=== Section Start ===
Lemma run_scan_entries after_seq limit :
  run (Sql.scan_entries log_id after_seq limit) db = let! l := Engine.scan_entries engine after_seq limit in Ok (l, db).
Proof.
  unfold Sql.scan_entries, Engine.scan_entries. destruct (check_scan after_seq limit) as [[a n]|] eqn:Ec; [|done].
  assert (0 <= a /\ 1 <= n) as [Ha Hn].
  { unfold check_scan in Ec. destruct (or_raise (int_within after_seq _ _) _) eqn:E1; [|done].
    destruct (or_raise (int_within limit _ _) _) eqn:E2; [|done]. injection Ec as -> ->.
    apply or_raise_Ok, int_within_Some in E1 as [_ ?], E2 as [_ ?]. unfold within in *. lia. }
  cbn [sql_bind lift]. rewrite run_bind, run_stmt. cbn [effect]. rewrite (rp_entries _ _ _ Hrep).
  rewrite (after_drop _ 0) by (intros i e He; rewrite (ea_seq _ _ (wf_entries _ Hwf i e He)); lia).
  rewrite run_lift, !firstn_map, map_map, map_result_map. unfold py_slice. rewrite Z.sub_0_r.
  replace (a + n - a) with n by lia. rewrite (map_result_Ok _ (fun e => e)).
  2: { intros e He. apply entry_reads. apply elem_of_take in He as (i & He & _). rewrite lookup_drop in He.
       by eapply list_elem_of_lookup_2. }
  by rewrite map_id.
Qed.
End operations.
=== Section End ===
Problem to solve -
Could you retype exactly the lines above, starting at the line that contains "after_seq _ _) _) eqn:E1; [|done]." and ending at the line that contains "rewrite run_lift, !firstn_map, map_map, map_result_map.", and nothing more?

Finished task -
  { unfold check_scan in Ec. destruct (or_raise (int_within after_seq _ _) _) eqn:E1; [|done].
    destruct (or_raise (int_within limit _ _) _) eqn:E2; [|done]. injection Ec as -> ->.
    apply or_raise_Ok, int_within_Some in E1 as [_ ?], E2 as [_ ?]. unfold within in *. lia. }
  cbn [sql_bind lift]. rewrite run_bind, run_stmt. cbn [effect]. rewrite (rp_entries _ _ _ Hrep).
  rewrite (after_drop _ 0) by (intros i e He; rewrite (ea_seq _ _ (wf_entries _ Hwf i e He)); lia).
  rewrite run_lift, !firstn_map, map_map, map_result_map. unfold py_slice. rewrite Z.sub_0_r.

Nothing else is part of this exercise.